> Description of the task
Your response should consist of every line below, reproduced without alteration.

(Stored data)
----

(** An instance: the second of two units, on weights that are all one.
    The history holds the input of the first unit and the input of the
    second one, and the output of the second unit is the activation of
    what its body gives plus the two projections. *)
Lemma dense_residual_history_count_witness :
  Jasper.units Reference.mask_conv1d1_block Reference.block_class
    [1; 1; 1; 1; 1] [3; 3; 3; 3; 1] 0%Q [0; 0; 0; 0; 0]%Q 1 false true
  = Ok Reference.units ∧
  (1 ≤ 2)%nat ∧
  Reference.units !! (2 - 1)%nat = Some Reference.unit2 ∧
  Jasper.run_units Reference.run_block Reference.stack_sum Reference.add
    Reference.relu Reference.dropout (take (2 - 1) Reference.units)
    Reference.ones_3 (Plain [2])
  = Ok (Reference.after_unit1.1, Reference.after_unit1.2) ∧
  JasperUnit.call Reference.run_block Reference.stack_sum Reference.add
    Reference.relu Reference.dropout Reference.unit2
    Reference.after_unit1.1 Reference.after_unit1.2
  = Ok (Reference.after_unit2.1, Reference.after_unit2.2) ∧
  ∃ x_len y y_len x_len' out terms shortcut xb s,
    JasperUnit.history Reference.after_unit1.1 Reference.after_unit1.2
    = (x_len, y, y_len) ∧
    Reference.after_unit2.2 = Dense x_len' (Some y) (Some y_len) ∧
    length y = 2%nat ∧ length y_len = 2%nat ∧
    last y = Some Reference.after_unit1.1 ∧ last y_len = Some x_len ∧
    [1; 1; 1; 1; 1] !! 2%nat = Some out ∧
    JasperUnit.identity_block Reference.unit2
    = Parallel ((λ c, Reference.mask_conv1d1_block c out 0%Q)
                <$> take 2 [1; 1; 1; 1; 1]) ∧
    length (take 2 [1; 1; 1; 1; 1]) = 2%nat ∧
    length terms = 2%nat ∧
    (∀ i, (i < 2)%nat →
       ∃ c h hl t tl,
         [1; 1; 1; 1; 1] !! i = Some c ∧ y !! i = Some h ∧
         y_len !! i = Some hl ∧
         Reference.run_block (Reference.mask_conv1d1_block c out 0%Q) h hl
         = Ok (t, tl) ∧
         terms !! i = Some t) ∧
    Reference.stack_sum terms = Ok shortcut ∧
    DualPathSequential_call Reference.run_block
      (JasperUnit.body Reference.unit2) Reference.after_unit1.1 x_len
    = Ok (xb, x_len') ∧
    Reference.add xb shortcut = Ok s ∧
    Reference.after_unit2.1
    = (if JasperUnit.use_dropout Reference.unit2
       then Reference.dropout (JasperUnit.dropout_rate Reference.unit2)
              (Reference.relu s)
       else Reference.relu s).
Proof.
  assert (H1 : Jasper.units Reference.mask_conv1d1_block Reference.block_class
                 [1; 1; 1; 1; 1] [3; 3; 3; 3; 1] 0%Q [0; 0; 0; 0; 0]%Q 1 false true
               = Ok Reference.units) by (vm_compute; reflexivity).
  assert (H2 : (1 ≤ 2)%nat) by lia.
  assert (H3 : Reference.units !! (2 - 1)%nat = Some Reference.unit2)
    by (vm_compute; reflexivity).
  assert (H4 : Jasper.run_units Reference.run_block Reference.stack_sum
                 Reference.add Reference.relu Reference.dropout
                 (take (2 - 1) Reference.units) Reference.ones_3 (Plain [2])
               = Ok (Reference.after_unit1.1, Reference.after_unit1.2))
    by (vm_compute; reflexivity).
  assert (H5 : JasperUnit.call Reference.run_block Reference.stack_sum
                 Reference.add Reference.relu Reference.dropout Reference.unit2
                 Reference.after_unit1.1 Reference.after_unit1.2
               = Ok (Reference.after_unit2.1, Reference.after_unit2.2))
    by (vm_compute; reflexivity).
  split; [exact H1|]. split; [exact H2|]. split; [exact H3|].
  split; [exact H4|]. split; [exact H5|].
  exact (dense_residual_history_count tensor (list Z) Reference.block
           Reference.run_block Reference.mask_conv1d1_block Reference.block_class
           Reference.stack_sum Reference.add Reference.relu Reference.dropout
           [1; 1; 1; 1; 1] [3; 3; 3; 3; 1] 0%Q [0; 0; 0; 0; 0]%Q 1 false
           Reference.units 2 Reference.unit2 Reference.ones_3 [2]
           _ _ _ _ H1 H2 H3 H4 H5).
Defined.

(** * Further properties *)

(** ** The greedy CTC decoder: what is kept *)

Section CtcDecoderMore.
Import CtcDecoder.

Lemma collapse_from_sublist blank previous frames :
  sublist (collapse_from blank previous frames) frames.
Proof.
  revert previous. induction frames as [|p rest IH]; intros previous; simpl.
  - constructor.
  - destruct (negb (p =? blank) && _).
    + apply sublist_skip, IH.
    + apply sublist_cons, IH.
Qed.

Lemma collapse_from_app_blank blank previous xs ys :
  collapse_from blank previous (xs ++ blank :: ys)
  = collapse_from blank previous xs ++ collapse_from blank blank ys.
Proof.
  revert previous. induction xs as [|p rest IH]; intros previous; simpl.
  - by rewrite Z.eqb_refl.
  - rewrite IH. by destruct (negb (p =? blank) && _).
Qed.

(** A run of one label is kept once. *)
Lemma collapse_from_run blank i n rest :
  i ≠ blank →
  collapse_from blank i (replicate n i ++ rest) = collapse_from blank i rest.
Proof.
  intros Hi. induction n as [|n IH]; simpl; [done|].
  rewrite Z.eqb_refl. simpl.
  assert ((i =? blank) = false) as -> by (apply Z.eqb_neq; done).
  by rewrite andb_false_r.
Qed.

Lemma collapse_alignment blank (word : list (Z * nat)) :
  Forall (λ p, p.1 ≠ blank) word →
  collapse_from blank blank
    (word ≫= (λ p, replicate (S p.2) p.1 ++ [blank]))
  = word.*1.
Proof.
  induction word as [|[i n] word IH]; intros Hw; [done|].
  apply Forall_cons in Hw as [Hi Hw]. simpl in Hi.
  cbn [mbind list_bind fmap list_fmap fst snd].
  rewrite <- app_assoc. cbn [replicate app collapse_from].
  rewrite Z.eqb_refl.
  assert ((i =? blank) = false) as -> by (apply Z.eqb_neq; done).
  cbn [negb andb orb]. f_equal.
  rewrite collapse_from_run by done. simpl.
  rewrite Z.eqb_refl. simpl. by apply IH.
Qed.

Lemma dict_get_vocabulary vocabulary (i : nat) (c : string) :
  vocabulary !! i = Some c →
  dict_get (labels_map (init vocabulary)) (Z.of_nat i) = Ok c.
Proof.
  intros Hi. unfold dict_get.
  rewrite labels_map_lookup, decide_True by lia.
  by rewrite Nat2Z.id, Hi.
Qed.

Lemma mapM_dict_get_Ok vocabulary (idx : list nat) (chars : list string) :
  Forall2 (λ i c, vocabulary !! i = Some c) idx chars →
  mapM (dict_get (labels_map (init vocabulary))) (Z.of_nat <$> idx) = Ok chars.
Proof.
  induction 1 as [|i c idx chars Hi _ IH]; [done|].
  rewrite fmap_cons, mapM_result_cons.
  rewrite (dict_get_vocabulary vocabulary i c Hi). result_step.
  rewrite IH. done.
Qed.

End CtcDecoderMore.

(** X1.  What the decoder keeps of a sequence is a subsequence of it, in
    order, without the blank index, and so no longer than it. *)
Theorem ctc_decoded_is_subsequence_without_blank :
  ∀ (blank : Z) (prediction : list Z),
    sublist (CtcDecoder.decoded_prediction blank prediction) prediction ∧
    (blank ∉ CtcDecoder.decoded_prediction blank prediction) ∧
    (length (CtcDecoder.decoded_prediction blank prediction)
     ≤ length prediction)%nat.
Proof.
  intros blank prediction. rewrite decoded_prediction_collapse.
  unfold CtcDecoder.collapse. split; [|split].
  - apply collapse_from_sublist.
  - intros H. apply collapse_from_elem in H as [_ H]. done.
  - apply sublist_length, collapse_from_sublist.
Qed.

----

> Response
(** An instance: the second of two units, on weights that are all one.
    The history holds the input of the first unit and the input of the
    second one, and the output of the second unit is the activation of
    what its body gives plus the two projections. *)
Lemma dense_residual_history_count_witness :
  Jasper.units Reference.mask_conv1d1_block Reference.block_class
    [1; 1; 1; 1; 1] [3; 3; 3; 3; 1] 0%Q [0; 0; 0; 0; 0]%Q 1 false true
  = Ok Reference.units ∧
  (1 ≤ 2)%nat ∧
  Reference.units !! (2 - 1)%nat = Some Reference.unit2 ∧
  Jasper.run_units Reference.run_block Reference.stack_sum Reference.add
    Reference.relu Reference.dropout (take (2 - 1) Reference.units)
    Reference.ones_3 (Plain [2])
  = Ok (Reference.after_unit1.1, Reference.after_unit1.2) ∧
  JasperUnit.call Reference.run_block Reference.stack_sum Reference.add
    Reference.relu Reference.dropout Reference.unit2
    Reference.after_unit1.1 Reference.after_unit1.2
  = Ok (Reference.after_unit2.1, Reference.after_unit2.2) ∧
  ∃ x_len y y_len x_len' out terms shortcut xb s,
    JasperUnit.history Reference.after_unit1.1 Reference.after_unit1.2
    = (x_len, y, y_len) ∧
    Reference.after_unit2.2 = Dense x_len' (Some y) (Some y_len) ∧
    length y = 2%nat ∧ length y_len = 2%nat ∧
    last y = Some Reference.after_unit1.1 ∧ last y_len = Some x_len ∧
    [1; 1; 1; 1; 1] !! 2%nat = Some out ∧
    JasperUnit.identity_block Reference.unit2
    = Parallel ((λ c, Reference.mask_conv1d1_block c out 0%Q)
                <$> take 2 [1; 1; 1; 1; 1]) ∧
    length (take 2 [1; 1; 1; 1; 1]) = 2%nat ∧
    length terms = 2%nat ∧
    (∀ i, (i < 2)%nat →
       ∃ c h hl t tl,
         [1; 1; 1; 1; 1] !! i = Some c ∧ y !! i = Some h ∧
         y_len !! i = Some hl ∧
         Reference.run_block (Reference.mask_conv1d1_block c out 0%Q) h hl
         = Ok (t, tl) ∧
         terms !! i = Some t) ∧
    Reference.stack_sum terms = Ok shortcut ∧
    DualPathSequential_call Reference.run_block
      (JasperUnit.body Reference.unit2) Reference.after_unit1.1 x_len
    = Ok (xb, x_len') ∧
    Reference.add xb shortcut = Ok s ∧
    Reference.after_unit2.1
    = (if JasperUnit.use_dropout Reference.unit2
       then Reference.dropout (JasperUnit.dropout_rate Reference.unit2)
              (Reference.relu s)
       else Reference.relu s).
Proof.
  assert (H1 : Jasper.units Reference.mask_conv1d1_block Reference.block_class
                 [1; 1; 1; 1; 1] [3; 3; 3; 3; 1] 0%Q [0; 0; 0; 0; 0]%Q 1 false true
               = Ok Reference.units) by (vm_compute; reflexivity).
  assert (H2 : (1 ≤ 2)%nat) by lia.
  assert (H3 : Reference.units !! (2 - 1)%nat = Some Reference.unit2)
    by (vm_compute; reflexivity).
  assert (H4 : Jasper.run_units Reference.run_block Reference.stack_sum
                 Reference.add Reference.relu Reference.dropout
                 (take (2 - 1) Reference.units) Reference.ones_3 (Plain [2])
               = Ok (Reference.after_unit1.1, Reference.after_unit1.2))
    by (vm_compute; reflexivity).
  assert (H5 : JasperUnit.call Reference.run_block Reference.stack_sum
                 Reference.add Reference.relu Reference.dropout Reference.unit2
                 Reference.after_unit1.1 Reference.after_unit1.2
               = Ok (Reference.after_unit2.1, Reference.after_unit2.2))
    by (vm_compute; reflexivity).
  split; [exact H1|]. split; [exact H2|]. split; [exact H3|].
  split; [exact H4|]. split; [exact H5|].
  exact (dense_residual_history_count tensor (list Z) Reference.block
           Reference.run_block Reference.mask_conv1d1_block Reference.block_class
           Reference.stack_sum Reference.add Reference.relu Reference.dropout
           [1; 1; 1; 1; 1] [3; 3; 3; 3; 1] 0%Q [0; 0; 0; 0; 0]%Q 1 false
           Reference.units 2 Reference.unit2 Reference.ones_3 [2]
           _ _ _ _ H1 H2 H3 H4 H5).
Defined.

(** * Further properties *)

(** ** The greedy CTC decoder: what is kept *)

Section CtcDecoderMore.
Import CtcDecoder.

Lemma collapse_from_sublist blank previous frames :
  sublist (collapse_from blank previous frames) frames.
Proof.
  revert previous. induction frames as [|p rest IH]; intros previous; simpl.
  - constructor.
  - destruct (negb (p =? blank) && _).
    + apply sublist_skip, IH.
    + apply sublist_cons, IH.
Qed.

Lemma collapse_from_app_blank blank previous xs ys :
  collapse_from blank previous (xs ++ blank :: ys)
  = collapse_from blank previous xs ++ collapse_from blank blank ys.
Proof.
  revert previous. induction xs as [|p rest IH]; intros previous; simpl.
  - by rewrite Z.eqb_refl.
  - rewrite IH. by destruct (negb (p =? blank) && _).
Qed.

(** A run of one label is kept once. *)
Lemma collapse_from_run blank i n rest :
  i ≠ blank →
  collapse_from blank i (replicate n i ++ rest) = collapse_from blank i rest.
Proof.
  intros Hi. induction n as [|n IH]; simpl; [done|].
  rewrite Z.eqb_refl. simpl.
  assert ((i =? blank) = false) as -> by (apply Z.eqb_neq; done).
  by rewrite andb_false_r.
Qed.

Lemma collapse_alignment blank (word : list (Z * nat)) :
  Forall (λ p, p.1 ≠ blank) word →
  collapse_from blank blank
    (word ≫= (λ p, replicate (S p.2) p.1 ++ [blank]))
  = word.*1.
Proof.
  induction word as [|[i n] word IH]; intros Hw; [done|].
  apply Forall_cons in Hw as [Hi Hw]. simpl in Hi.
  cbn [mbind list_bind fmap list_fmap fst snd].
  rewrite <- app_assoc. cbn [replicate app collapse_from].
  rewrite Z.eqb_refl.
  assert ((i =? blank) = false) as -> by (apply Z.eqb_neq; done).
  cbn [negb andb orb]. f_equal.
  rewrite collapse_from_run by done. simpl.
  rewrite Z.eqb_refl. simpl. by apply IH.
Qed.

Lemma dict_get_vocabulary vocabulary (i : nat) (c : string) :
  vocabulary !! i = Some c →
  dict_get (labels_map (init vocabulary)) (Z.of_nat i) = Ok c.
Proof.
  intros Hi. unfold dict_get.
  rewrite labels_map_lookup, decide_True by lia.
  by rewrite Nat2Z.id, Hi.
Qed.

Lemma mapM_dict_get_Ok vocabulary (idx : list nat) (chars : list string) :
  Forall2 (λ i c, vocabulary !! i = Some c) idx chars →
  mapM (dict_get (labels_map (init vocabulary))) (Z.of_nat <$> idx) = Ok chars.
Proof.
  induction 1 as [|i c idx chars Hi _ IH]; [done|].
  rewrite fmap_cons, mapM_result_cons.
  rewrite (dict_get_vocabulary vocabulary i c Hi). result_step.
  rewrite IH. done.
Qed.

End CtcDecoderMore.

(** X1.  What the decoder keeps of a sequence is a subsequence of it, in
    order, without the blank index, and so no longer than it. *)
Theorem ctc_decoded_is_subsequence_without_blank :
  ∀ (blank : Z) (prediction : list Z),
    sublist (CtcDecoder.decoded_prediction blank prediction) prediction ∧
    (blank ∉ CtcDecoder.decoded_prediction blank prediction) ∧
    (length (CtcDecoder.decoded_prediction blank prediction)
     ≤ length prediction)%nat.
Proof.
  intros blank prediction. rewrite decoded_prediction_collapse.
  unfold CtcDecoder.collapse. split; [|split].
  - apply collapse_from_sublist.
  - intros H. apply collapse_from_elem in H as [_ H]. done.
  - apply sublist_length, collapse_from_sublist.
Qed.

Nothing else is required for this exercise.